Work through the lines of the material below, note those with the word "Import", and give their number, nothing else.

>>>>

(* ===== verification/Runs.v ===== *)
(** Executable runs of a three-node cluster: an executor that runs a list of actions over any
    storage whose format check is decidable, and runs of it over the crash-model storage, with
    an election, a proposal that is replicated and applied, a crash inside [Save] and a
    restart.  They show that the hypotheses of the safety theorems are met by states in which
    something happened. *)

From stdpp Require Import functions.
From S2P Require Import Prelude Proto RaftLog RaftNode RaftSpec Storage Server NodeFacts HostFacts Cluster Bytes WalRecords CrashStorage Safety.

(** * Deciding the guards of a step *)

#[export] Instance is_u64_dec z : Decision (is_u64 z).
Proof. unfold is_u64. apply _. Defined.
#[export] Instance type_ok_dec t : Decision (type_ok t).
Proof. destruct t; simpl; apply _. Defined.
#[export] Instance entry_fits_dec e : Decision (entry_fits e).
Proof. unfold entry_fits. apply _. Defined.

#[export] Instance has_room_dec n : Decision (has_room n).
Proof. unfold has_room. apply _. Defined.


(** A storage whose format check can be run. *)
Class Executable (S : Type) `{StorageSpec S} : Type := {
  fits_b : option HardState -> list Entry -> bool;
  fits_b_sound hs es : fits_b hs es = true -> fits hs es;
}.

Definition is_some {A} (o : option A) : bool := match o with Some _ => true | None => false end.

Definition demo_ids : list Z := [1; 2; 3].
Definition demo_cfgs (i : Z) : Config := mkConfig i demo_ids 1 1 1.

Lemma demo_cfg_ok : cluster_cfg demo_cfgs demo_ids.
Proof.
  split_and!.
  - apply (bool_decide_eq_true_1 (NoDup demo_ids)). reflexivity.
  - unfold max_i64. simpl. lia.
  - intros i Hi. split_and!; [done|done|]. intros ->. vm_compute in Hi.
    repeat (apply elem_of_cons in Hi as [Hi|Hi]; [done|]). by apply elem_of_nil in Hi.
Qed.

Inductive action : Type :=
  | AEvent (i : Z) (ev : event)
  | ADeliver (k : nat)                 (* the k-th message ever sent, to its addressee *)
  | ACrash (i : Z) (ev : event) (k : nat)
  | ARestart (i : Z).

Section exec.
Context {S : Type} `{CrashSafe S} `{!Executable S}.
Notation demo_cluster := (cluster (S := S)).

#[export] Instance deliverable_dec (c : demo_cluster) i ev : Decision (deliverable c i ev).
Proof. destruct ev; simpl; apply _. Defined.

(** [NewRecoveredNode] and the host around it; [None] when recovery fails. *)
Definition exec_boot (i : Z) (st : S) : option (Host S (list Entry)) :=
  match NewRecoveredNode (demo_cfgs i) (Some st) None with
  | Ok n => Some (mkHost n st (Some []) i None 0)
  | Err _ => None
  end.

Definition set_host (c : demo_cluster) (i : Z) h sent : demo_cluster :=
  mkCluster (<[i := h]> (hosts c)) (net c ++ sent).

Definition exec_event (c : demo_cluster) (i : Z) (ev : event) : option demo_cluster :=
  let ready := readyWithoutCapture (node_event ev (h_Node (hosts c i))) in
  if bool_decide (i ∈ demo_ids) && bool_decide (deliverable c i ev) &&
     bool_decide (has_room (h_Node (hosts c i))) && fits_b (r_HardState ready) (r_Entries ready)
  then match host_event ev (hosts c i) with
       | (h', sent, None) => Some (set_host c i h' sent)
       | _ => None
       end
  else None.

Definition exec (c : demo_cluster) (a : action) : option demo_cluster :=
  match a with
  | AEvent i ev => exec_event c i ev
  | ADeliver k => match net c !! k with Some m => exec_event c (To m) (EvDeliver m) | None => None end
  | ACrash i ev k =>
      let ready := readyWithoutCapture (node_event ev (h_Node (hosts c i))) in
      if bool_decide (i ∈ demo_ids) && bool_decide (deliverable c i ev) &&
         bool_decide (has_room (h_Node (hosts c i))) && fits_b (r_HardState ready) (r_Entries ready)
      then match exec_boot i (crash_save k (r_HardState ready) (r_Entries ready) (h_Storage (hosts c i))) with
           | Some h' => Some (mkCluster (<[i := h']> (hosts c)) (net c))
           | None => None
           end
      else None
  | ARestart i =>
      if bool_decide (i ∈ demo_ids)
      then match exec_boot i (reopen (h_Storage (hosts c i))) with
           | Some h' => Some (mkCluster (<[i := h']> (hosts c)) (net c))
           | None => None
           end
      else None
  end.

Fixpoint run (c : demo_cluster) (l : list action) : option demo_cluster :=
  match l with
  | [] => Some c
  | a :: l' => match exec c a with Some c' => run c' l' | None => None end
  end.

Lemma exec_boot_sound i st h : exec_boot i st = Some h -> boot demo_cfgs i st None h.
Proof. unfold exec_boot. case_match eqn:E; [|done]. intros Eq. simplify_eq. by eexists. Qed.

Lemma exec_event_sound c i ev c' : exec_event c i ev = Some c' -> cstep demo_cfgs demo_ids c c'.
Proof.
  unfold exec_event. cbv zeta. destruct (_ && _)%bool eqn:Eb; [|done].
  apply andb_true_iff in Eb as [[[E1 E2]%andb_true_iff E3]%andb_true_iff E4]. bool_to_prop.
  destruct (host_event ev (hosts c i)) as [[h' sent] [e|]] eqn:Ee; [done|]. intros E. injection E as <-.
  eapply c_event; eauto. by apply fits_b_sound.
Qed.

Lemma exec_sound c a c' : exec c a = Some c' -> cstep demo_cfgs demo_ids c c'.
Proof.
  destruct a as [i ev|k|i ev k|i]; cbn [exec].
  - apply exec_event_sound.
  - destruct (net c !! k) as [m|]; [apply exec_event_sound|done].
  - cbv zeta. destruct (_ && _)%bool eqn:Eb; [|done].
    apply andb_true_iff in Eb as [[[E1 E2]%andb_true_iff E3]%andb_true_iff E4]. bool_to_prop.
    case_match eqn:E; [|done]. intros Eq. injection Eq as <-.
    eapply c_crash_in_save; eauto; [by apply fits_b_sound|by apply exec_boot_sound].
  - case_bool; [|done]. bool_to_prop. case_match eqn:E; [|done]. intros Eq. injection Eq as <-.
    eapply c_restart; [done|by apply exec_boot_sound].
Qed.

Lemma run_sound l c c' : run c l = Some c' -> rtc (cstep demo_cfgs demo_ids) c c'.
Proof.
  revert c. induction l as [|a l IH]; intros c E; simpl in E; [by simplify_eq|].
  destruct (exec c a) as [c1|] eqn:Ea; [|done]. eapply rtc_l; [by eapply exec_sound|by apply IH].
Qed.


Definition after (c : demo_cluster) (l : list action) : demo_cluster := default c (run c l).

Lemma after_steps c l : is_some (run c l) = true -> rtc (cstep demo_cfgs demo_ids) c (after c l).
Proof. unfold after. destruct (run c l) as [c'|] eqn:E; [|done]. intros _. by apply (run_sound l). Qed.

(** The cluster of three processes started on copies of a storage. *)
Definition start (st : S) : demo_cluster :=
  mkCluster (fun i =>
    default (mkHost (NewNode (demo_cfgs i) (mkInitialState (mkHardState 0 0) [] (mkSnapshotMeta 0 0)) None)
               st (Some []) i None 0) (exec_boot i st)) [].

Lemma start_init st :
  store_ok st -> durable st = (mkHardState 0 0, []) ->
  Forall (fun i => is_some (exec_boot i st) = true) demo_ids -> cinit demo_cfgs demo_ids (start st).
Proof.
  intros Hok Hd Hb. split; [done|]. intros i Hi. exists st, None. split_and!; [done..|].
  apply exec_boot_sound. rewrite Forall_forall in Hb. specialize (Hb i Hi). simpl.
  by destruct (exec_boot i st).
Qed.
End exec.

(** An election, a proposal and a crash, as actions.  Node 1 is elected with node 2's
    vote, proposes, replicates to node 2 and commits; node 2 learns the commit. *)
Definition run1 : list action :=
  [AEvent 1 EvTick; ADeliver 0; ADeliver 2; ADeliver 3; ADeliver 5;
   AEvent 1 (EvPropose [Byte.x2a]); ADeliver 6; ADeliver 7; ADeliver 8; ADeliver 9; ADeliver 10].

(** Then node 2 stands for term 2; node 3 crashes with half of its vote's record on the
    platter, restarts, gets the request again, and elects node 2 beside the old leader. *)
Definition vote_request : Message :=
  mkMessage 2 3 2 (Some (Message_RequestVote (mkRequestVoteReq 2 2 2 1))).

Definition run2 : list action :=
  [AEvent 2 EvTick; ACrash 3 (EvDeliver vote_request) 12; ADeliver 13; ADeliver 14].


Ltac in_demo := apply (bool_decide_eq_true_1 (_ ∈ _)); vm_compute; reflexivity.

#[export] Instance record_ok_dec r : Decision (record_ok r).
Proof. destruct r; simpl; apply _. Defined.

Definition cs_fits_b (hs : option HardState) (es : list Entry) : bool :=
  match hs with Some h => bool_decide (record_ok (RHard h)) | None => true end &&
  match es with [] => true | _ => bool_decide (record_ok (REntries es)) end.

Lemma cs_fits_b_sound hs es : cs_fits_b hs es = true -> cs_fits hs es.
Proof.
  unfold cs_fits_b. intros [H1 H2]%andb_true_iff. split.
  - intros h ->. by bool_to_prop.
  - intros Hne. destruct es; [done|]. by bool_to_prop.
Qed.

#[export] Instance CrashStorage_Executable : Executable CrashStorage := {| fits_b_sound := cs_fits_b_sound |}.

Definition demo_store : CrashStorage :=
  match NewCrashStorage 0 [] with
  | Ok st => st
  | Err _ => mkCrashStorage [] 0 0 [] [] NewMemStorage false false 0 (mkCrashInfo 0 0 0 0) false
  end.

Notation demo_cluster := (cluster (S := CrashStorage)).

Definition demo_init : demo_cluster := start demo_store.

Lemma demo_store_ok : store_ok demo_store /\ durable demo_store = (mkHardState 0 0, []).
Proof.
  split; [|done]. unfold store_ok, CrashStorage_Spec, cs_ok. split; [done|]. split; [done|]. split.
  - split; [by intros ? ? ?|done].
  - by exists [].
Qed.

Lemma demo_cinit : cinit demo_cfgs demo_ids demo_init.
Proof. destruct demo_store_ok as [Hok Hd]. apply start_init; [done..|]. repeat constructor. Qed.

(** * Two runs *)

Definition state1 : demo_cluster := after demo_init run1.
Definition state2 : demo_cluster := after state1 run2.

Lemma state1_reach : creach demo_cfgs demo_ids state1.
Proof. exists demo_init. split; [apply demo_cinit|]. apply after_steps. vm_compute. reflexivity. Qed.

Lemma state1_state2 : rtc (cstep demo_cfgs demo_ids) state1 state2.
Proof. apply after_steps. vm_compute. reflexivity. Qed.

Lemma state2_reach : creach demo_cfgs demo_ids state2.
Proof.
  destruct state1_reach as (c0 & H0 & H1). exists c0. split; [done|].
  etrans; [exact H1|apply state1_state2].
Qed.

Definition state1_tick : demo_cluster := default state1 (exec state1 (AEvent 2 EvTick)).

Lemma state1_step : cstep demo_cfgs demo_ids state1 state1_tick.
Proof.
  unfold state1_tick. destruct (exec state1 (AEvent 2 EvTick)) as [c|] eqn:E; [by eapply exec_sound|].
  assert (is_some (exec state1 (AEvent 2 EvTick)) = true) as H by (vm_compute; reflexivity).
  by rewrite E in H.
Qed.

(** * The safety theorems at these states *)

(** Two nodes of [state2] are leaders, of terms 1 and 2. *)
Lemma election_safety_witness :
  role (h_Node (hosts state2 1)) = leader /\ role (h_Node (hosts state2 2)) = leader /\
  hs_Term (hardState (h_Node (hosts state2 2))) = 2 /\ 2 = 2.
Proof.
  split; [vm_compute; reflexivity|]. split; [vm_compute; reflexivity|]. split; [vm_compute; reflexivity|].
  apply (election_safety demo_cfgs demo_ids state2 demo_cfg_ok state2_reach 2 2);
    [in_demo|in_demo|vm_compute; reflexivity..].
Defined.

Lemma log_matching_witness :
  take 2 (entries (log (h_Node (hosts state2 1)))) = take 2 (entries (log (h_Node (hosts state2 2)))).
Proof.
  apply (log_matching demo_cfgs demo_ids state2 demo_cfg_ok state2_reach 1 2 1
    (mkLogEntry 2 1 EntryType_NORMAL [Byte.x2a]) (mkLogEntry 2 1 EntryType_NORMAL [Byte.x2a]));
    [in_demo|in_demo|vm_compute; reflexivity..].
Defined.

Lemma leader_has_committed_witness :
  let k := Z.to_nat (commitIndex (h_Node (hosts state2 1))) in
  (k <= length (entries (log (h_Node (hosts state2 1)))))%nat /\
  take k (entries (log (h_Node (hosts state2 1)))) = take k (entries (log (h_Node (hosts state2 2)))).
Proof.
  apply (leader_has_committed demo_cfgs demo_ids state2 demo_cfg_ok state2_reach 1 2);
    [in_demo|in_demo|vm_compute; reflexivity|vm_compute; discriminate].
Defined.

Lemma cluster_refinement_witness :
  exists s, rtc (astep demo_ids) ainit s /\
    forall i, i ∈ demo_ids ->
      durable (h_Storage (hosts state2 i)) = (mkHardState (a_term s i) (a_vote s i), toEntry <$> a_log s i) /\
      (role (h_Node (hosts state2 i)) = leader -> g_leader s (a_term s i) = Some i).
Proof. apply (cluster_refinement demo_cfgs demo_ids state2 demo_cfg_ok state2_reach). Defined.

Lemma host_persisted_witness :
  let n := h_Node (hosts state2 2) in
  durable (h_Storage (hosts state2 2)) = (hardState n, toEntry <$> entries (log n)) /\
  r_HardState (readyWithoutCapture n) = None /\ r_Entries (readyWithoutCapture n) = [] /\
  r_Messages (readyWithoutCapture n) = [].
Proof. apply (host_persisted demo_cfgs demo_ids state2 demo_cfg_ok state2_reach 2). in_demo. Defined.

(** Node 2's vote for node 1 in term 1, after node 2 moved on to term 2. *)
Definition vote_reply : Message :=
  mkMessage 2 1 1 (Some (Message_RequestVoteResp (mkRequestVoteResp 1 true))).

Lemma votes_durable_witness :
  let hs := (durable (h_Storage (hosts state2 2))).1 in
  1 < hs_Term hs \/ (1 = hs_Term hs /\ VotedFor hs = 1).
Proof.
  apply (votes_durable demo_cfgs demo_ids state2 demo_cfg_ok state2_reach vote_reply
    (mkRequestVoteResp 1 true)); [in_demo|in_demo|reflexivity|reflexivity].
Defined.

Definition append_reply : Message :=
  mkMessage 2 1 1 (Some (Message_AppendEntriesResp (mkAppendEntriesResp 1 true 2))).

Lemma acks_durable_witness :
  let d := durable (h_Storage (hosts state1 2)) in
  (2 <= length d.2)%nat /\ take 2 d.2 = take 2 (toEntry <$> entries (log (h_Node (hosts state1 1)))).
Proof.
  apply (acks_durable demo_cfgs demo_ids state1 demo_cfg_ok state1_reach append_reply
    (mkAppendEntriesResp 1 true 2) 1); [in_demo|in_demo|in_demo|reflexivity|reflexivity|vm_compute; reflexivity..].
Defined.

Lemma stored_vote_stable_witness :
  let hs := (durable (h_Storage (hosts state1 1))).1 in
  let hs' := (durable (h_Storage (hosts state1_tick 1))).1 in
  hs_Term hs <= hs_Term hs' /\
  (hs_Term hs' = hs_Term hs -> VotedFor hs <> 0 -> VotedFor hs' = VotedFor hs).
Proof.
  apply (stored_vote_stable demo_cfgs demo_ids state1 state1_tick demo_cfg_ok state1_reach state1_step 1).
  in_demo.
Defined.

Lemma applied_never_lost_witness :
  length (applied (hosts state1 1)) = 2%nat /\
  applied (hosts state1 1) `prefix_of` (toEntry <$> entries (log (h_Node (hosts state2 2)))).
Proof.
  split; [vm_compute; reflexivity|].
  apply (applied_never_lost demo_cfgs demo_ids state1 state2 demo_cfg_ok state1_reach state1_state2 1 2);
    [in_demo|in_demo|vm_compute; reflexivity|vm_compute; discriminate].
Defined.

Lemma applied_agree_over_time_witness :
  applied (hosts state1 2) `prefix_of` applied (hosts state2 1) \/
  applied (hosts state2 1) `prefix_of` applied (hosts state1 2).
Proof.
  apply (applied_agree_over_time demo_cfgs demo_ids state1 state2 demo_cfg_ok state1_reach state1_state2 2 1);
    in_demo.
Defined.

<<<<

## YOUR SOLUTION
2